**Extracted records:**
------------------------------------------------------------

(** The directory scan. The loop over the stack ends on every tree: it
    visits each directory once. On a tree without special files and unreadable
    directories it finds exactly the files of the recursive traversal (with
    the permission bits of their modes), their total size modulo [2^64], and
    counts files and symlinks; on any other tree it fails. *)
Theorem scan_dir_spec r es :
  if node_ok (NDir r es) then
    ∃ s, scan_dir (r, es) = Ok s ∧ sc_files s ≡ₚ node_files "" (NDir r es) ∧
      total_bytes s = uwrap 64 (node_bytes (NDir r es)) ∧
      file_count s = length (node_files "" (NDir r es)) + node_links (NDir r es)
  else ∃ e, scan_dir (r, es) = Err e ∧ e ≠ OutOfFuel.
Proof.
  unfold scan_dir. cbn [fst snd]. destruct (stack_cons "" r es []) as (F1 & F2 & F3 & F4 & F5).
  destruct (node_ok (NDir r es)) eqn:Eok.
  - destruct (scan_loop_spec (S (node_dirs (NDir r es))) [("", (r, es))] (mkScan 0 0 [] [] [])
      (node_files "" (NDir r es)) (node_bytes (NDir r es)) (node_links (NDir r es))) as (s & E & [A1 A2 A3 A4 A5]).
    + rewrite F4. unfold stack_dirs. simpl nat_sum. lia.
    + split.
      * rewrite F1. cbn [sc_files app]. unfold stack_files. simpl. by rewrite app_nil_r.
      * rewrite F2. cbn [total_bytes]. unfold stack_bytes. simpl foldr. f_equal. lia.
      * done.
      * rewrite F3. unfold stack_links. simpl nat_sum. simpl length. lia.
      * done.
    + rewrite F5, ?Eok. done.
    + exists s. split; [exact E|]. unfold stack_files, stack_bytes, stack_links in *.
      simpl mjoin in A1. rewrite app_nil_r in A1. simpl foldr in A2. rewrite N.add_0_r, A3 in A2.
      simpl nat_sum in A4. rewrite Nat.add_0_r in A4.
      split_and!; [done|done|]. by rewrite A5, A1, A4.
  - apply scan_loop_error; [rewrite F4; unfold stack_dirs; simpl nat_sum; lia|]. by rewrite F5, ?Eok.
Qed.

(** ** Injection *)
Record GuestCmd := mkGuestCmd { g_command : string; g_stdin : string }.
Record GuestLog := mkGuestLog { sent : list GuestCmd; replies : list bool }.

Inductive InjectError := IPath (e : PathError) | ISymlink | IExec | IReadFile.

(** [exec_request]: every request reaches the log, also one that fails. *)
Definition exec_request (c : GuestCmd) : M GuestLog bool := λ g,
  match replies g with
  | [] => Some (true, mkGuestLog (sent g ++ [c]) [])
  | b :: l => Some (b, mkGuestLog (sent g ++ [c]) l)
  end.

Definition ensure_dir (dest : string) : M GuestLog (result unit InjectError) :=
  match validate_guest_path dest with
  | Err e => mret (Err (IPath e))
  | Ok _ =>
      b ← exec_request (mkGuestCmd ("mkdir -p " +:+ shell_quote dest) "");
      mret (if b : bool then Ok tt else Err IExec)
  end.

(** [Path::parent] of a path without trailing slash. *)
Definition path_parent (p : string) : string :=
  match rev (split "/" p) with
  | _ :: l => match rev l with [""] => "/" | k => join "/" k end
  | [] => ""
  end.

(** [{:o}] *)
Fixpoint octal_fuel (fuel : nat) (n : N) : string :=
  match fuel with
  | 0 => ""
  | S fuel =>
      if (n <? 8)%N then String (ascii_of_N (48 + n)) ""
      else octal_fuel fuel (n / 8) +:+ String (ascii_of_N (48 + n mod 8)) ""
  end.
Definition octal (n : N) : string := octal_fuel 22 n.

Definition push_file (dest content : string) (mode : N) : M GuestLog (result unit InjectError) :=
  match validate_guest_path dest with
  | Err e => mret (Err (IPath e))
  | Ok _ =>
      match validate_guest_path (path_parent dest) with
      | Err e => mret (Err (IPath e))
      | Ok _ =>
          b ← exec_request (mkGuestCmd
                ("mkdir -p " +:+ shell_quote (path_parent dest) +:+ " && cat > " +:+ shell_quote dest
                 +:+ " && chmod " +:+ octal mode +:+ " " +:+ shell_quote dest) content);
          mret (if b : bool then Ok tt else Err IExec)
      end
  end.

Section inject.
(** [tokio::fs::read] of a scanned host file *)
Variable read_host : string → option string.

Fixpoint inject_dirs (dest : string) (l : list string) : M GuestLog (result unit InjectError) :=
  match l with
  | [] => mret (Ok tt)
  | rel :: l' =>
      match join_guest_path dest rel with
      | Err e => mret (Err (IPath e))
      | Ok p => r ← ensure_dir p; match r with Ok _ => inject_dirs dest l' | Err e => mret (Err e) end
      end
  end.

Fixpoint inject_files (dest : string) (l : list (string * N)) : M GuestLog (result unit InjectError) :=
  match l with
  | [] => mret (Ok tt)
  | (rel, mode) :: l' =>
      match join_guest_path dest rel with
      | Err e => mret (Err (IPath e))
      | Ok p =>
          match read_host rel with
          | None => mret (Err IReadFile)
          | Some content =>
              r ← push_file p content mode;
              match r with Ok _ => inject_files dest l' | Err e => mret (Err e) end
          end
      end
  end.

Definition inject_from_scan (dest : string) (s : ScannedDir) : M GuestLog (result unit InjectError) :=
  match sc_symlinks s with
  | _ :: _ => mret (Err ISymlink)
  | [] =>
      r ← ensure_dir dest;
      match r with
      | Err e => mret (Err e)
      | Ok _ =>
          r ← inject_dirs dest (sc_dirs s);
          match r with
          | Err e => mret (Err e)
          | Ok _ => inject_files dest (sc_files s)
          end
      end
  end.

(** The commands the injector may send below [dest]. *)
Inductive confined (dest : string) : GuestCmd → Prop :=
  | confined_mkdir p :
      validate_guest_path p = Ok tt → p = dest ∨ (∃ rel, p = dest +:+ "/" +:+ rel) →
      confined dest (mkGuestCmd ("mkdir -p " +:+ shell_quote p) "")
  | confined_file p content mode :
      validate_guest_path p = Ok tt → (∃ rel, p = dest +:+ "/" +:+ rel) →
      confined dest (mkGuestCmd
        ("mkdir -p " +:+ shell_quote (path_parent p) +:+ " && cat > " +:+ shell_quote p
         +:+ " && chmod " +:+ octal mode +:+ " " +:+ shell_quote p) content).

Definition log_confined (dest : string) (g0 : list GuestCmd) (g : GuestLog) : Prop :=
  ∃ l, sent g = g0 ++ l ∧ Forall (confined dest) l.

Lemma exec_confined dest g0 c : confined dest c → preserves (log_confined dest g0) (exec_request c).
Proof.
  intros Hc g b g' (l & E & Hl). unfold exec_request.
  destruct (replies g); intros [= <- <-]; exists (l ++ [c]); simpl; (split; [by rewrite E, app_assoc|]);
    apply Forall_app; (split; [done|by constructor]).
Qed.

Lemma ensure_dir_confined dest g0 p :
  p = dest ∨ (∃ rel, p = dest +:+ "/" +:+ rel) → preserves (log_confined dest g0) (ensure_dir p).
Proof.
  intros Hp. unfold ensure_dir. destruct (validate_guest_path p) as [[]|] eqn:E; [|apply preserves_ret].
  apply preserves_bind; [apply exec_confined; by constructor|]. intros. apply preserves_ret.
Qed.

Lemma push_file_confined dest g0 p content mode :
  (∃ rel, p = dest +:+ "/" +:+ rel) → preserves (log_confined dest g0) (push_file p content mode).
Proof.
  intros Hp. unfold push_file. destruct (validate_guest_path p) as [[]|] eqn:E; [|apply preserves_ret].
  destruct (validate_guest_path (path_parent p)); [|apply preserves_ret].
  apply preserves_bind; [apply exec_confined; by constructor|]. intros. apply preserves_ret.
Qed.

Lemma join_below base rel p : join_guest_path base rel = Ok p → ∃ r, p = base +:+ "/" +:+ r.
Proof.
  unfold join_guest_path. destruct (validate_guest_path base) as [[]|] eqn:Eb; [|done].
  apply absolute_or_relative_valid in Eb as [Hb Hs].
  destruct (validate_relative_guest_path rel) as [[]|] eqn:Er; [|done].
  apply relative_valid in Er. rewrite relative_components by done.
  rewrite trim_end_char_id by by apply body_last.
  rewrite push_components, foldl_join by apply split_not_nil. intros [= <-]. eauto.
Qed.

(** Injection is confined. Whatever the scanned names are and whichever
    guest command fails, every command sent to the guest is one of the two
    forms, on a valid path that is the destination or below it, quoted. *)
Theorem inject_confined dest s g r g' :
  inject_from_scan dest s g = Some (r, g') →
  ∃ l, sent g' = sent g ++ l ∧ Forall (confined dest) l.
Proof.
  assert (preserves (log_confined dest (sent g)) (inject_from_scan dest s)) as Hp.
  { unfold inject_from_scan. destruct (sc_symlinks s); [|apply preserves_ret].
    apply preserves_bind; [apply ensure_dir_confined; by left|]. intros [|]; [|apply preserves_ret].
    apply preserves_bind.
    - induction (sc_dirs s) as [|rel l IH]; simpl; [apply preserves_ret|].
      destruct (join_guest_path dest rel) as [p|] eqn:E; [|apply preserves_ret].
      apply preserves_bind; [apply ensure_dir_confined; right; by eapply join_below|].
      intros [|]; [apply IH|apply preserves_ret].
    - intros [|]; [|apply preserves_ret].
      induction (sc_files s) as [|[rel mode] l IH]; simpl; [apply preserves_ret|].
      destruct (join_guest_path dest rel) as [p|] eqn:E; [|apply preserves_ret].
      destruct (read_host rel); [|apply preserves_ret].
      apply preserves_bind; [apply push_file_confined; by eapply join_below|].
      intros [|]; [apply IH|apply preserves_ret]. }
  intros E. eapply Hp; [|exact E]. exists []. by rewrite app_nil_r.
Qed.
End inject.

Lemma inject_confined_witness :
  ∃ r g', inject_from_scan (λ _, Some "data") "/run/x" (mkScan 1 4 ["d"] [("d/f", 420%N)] []) (mkGuestLog [] []) = Some (r, g') ∧
    ∃ l, sent g' = [] ++ l ∧ Forall (confined "/run/x") l.
Proof.
  destruct (inject_from_scan (λ _, Some "data") "/run/x" (mkScan 1 4 ["d"] [("d/f", 420%N)] []) (mkGuestLog [] []))
    as [[r g']|] eqn:E; [|exfalso; vm_compute in E; discriminate].
  exists r, g'. split; [reflexivity|]. exact (inject_confined _ _ _ _ _ _ E).
Defined.

(** A file at the top of the guest's file system cannot be pushed: the parent
    of [/f] is [/], which the path check refuses as an empty component. *)
Lemma push_file_top_level : push_file "/f" "" 420 (mkGuestLog [] []) = Some (Err (IPath EmptyComponent), mkGuestLog [] []).
Proof. vm_compute. reflexivity. Qed.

------------------------------------------------------------

**REQUIRED WORK:**
Starting at the line above that contains "r ← ensure_dir dest;", write out each line exactly until the line that contains "g0 ++ l ∧ Forall (confined dest) l." has been written, and stop there.

**YOUR SOLUTION:**
      r ← ensure_dir dest;
      match r with
      | Err e => mret (Err e)
      | Ok _ =>
          r ← inject_dirs dest (sc_dirs s);
          match r with
          | Err e => mret (Err e)
          | Ok _ => inject_files dest (sc_files s)
          end
      end
  end.

(** The commands the injector may send below [dest]. *)
Inductive confined (dest : string) : GuestCmd → Prop :=
  | confined_mkdir p :
      validate_guest_path p = Ok tt → p = dest ∨ (∃ rel, p = dest +:+ "/" +:+ rel) →
      confined dest (mkGuestCmd ("mkdir -p " +:+ shell_quote p) "")
  | confined_file p content mode :
      validate_guest_path p = Ok tt → (∃ rel, p = dest +:+ "/" +:+ rel) →
      confined dest (mkGuestCmd
        ("mkdir -p " +:+ shell_quote (path_parent p) +:+ " && cat > " +:+ shell_quote p
         +:+ " && chmod " +:+ octal mode +:+ " " +:+ shell_quote p) content).

Definition log_confined (dest : string) (g0 : list GuestCmd) (g : GuestLog) : Prop :=
  ∃ l, sent g = g0 ++ l ∧ Forall (confined dest) l.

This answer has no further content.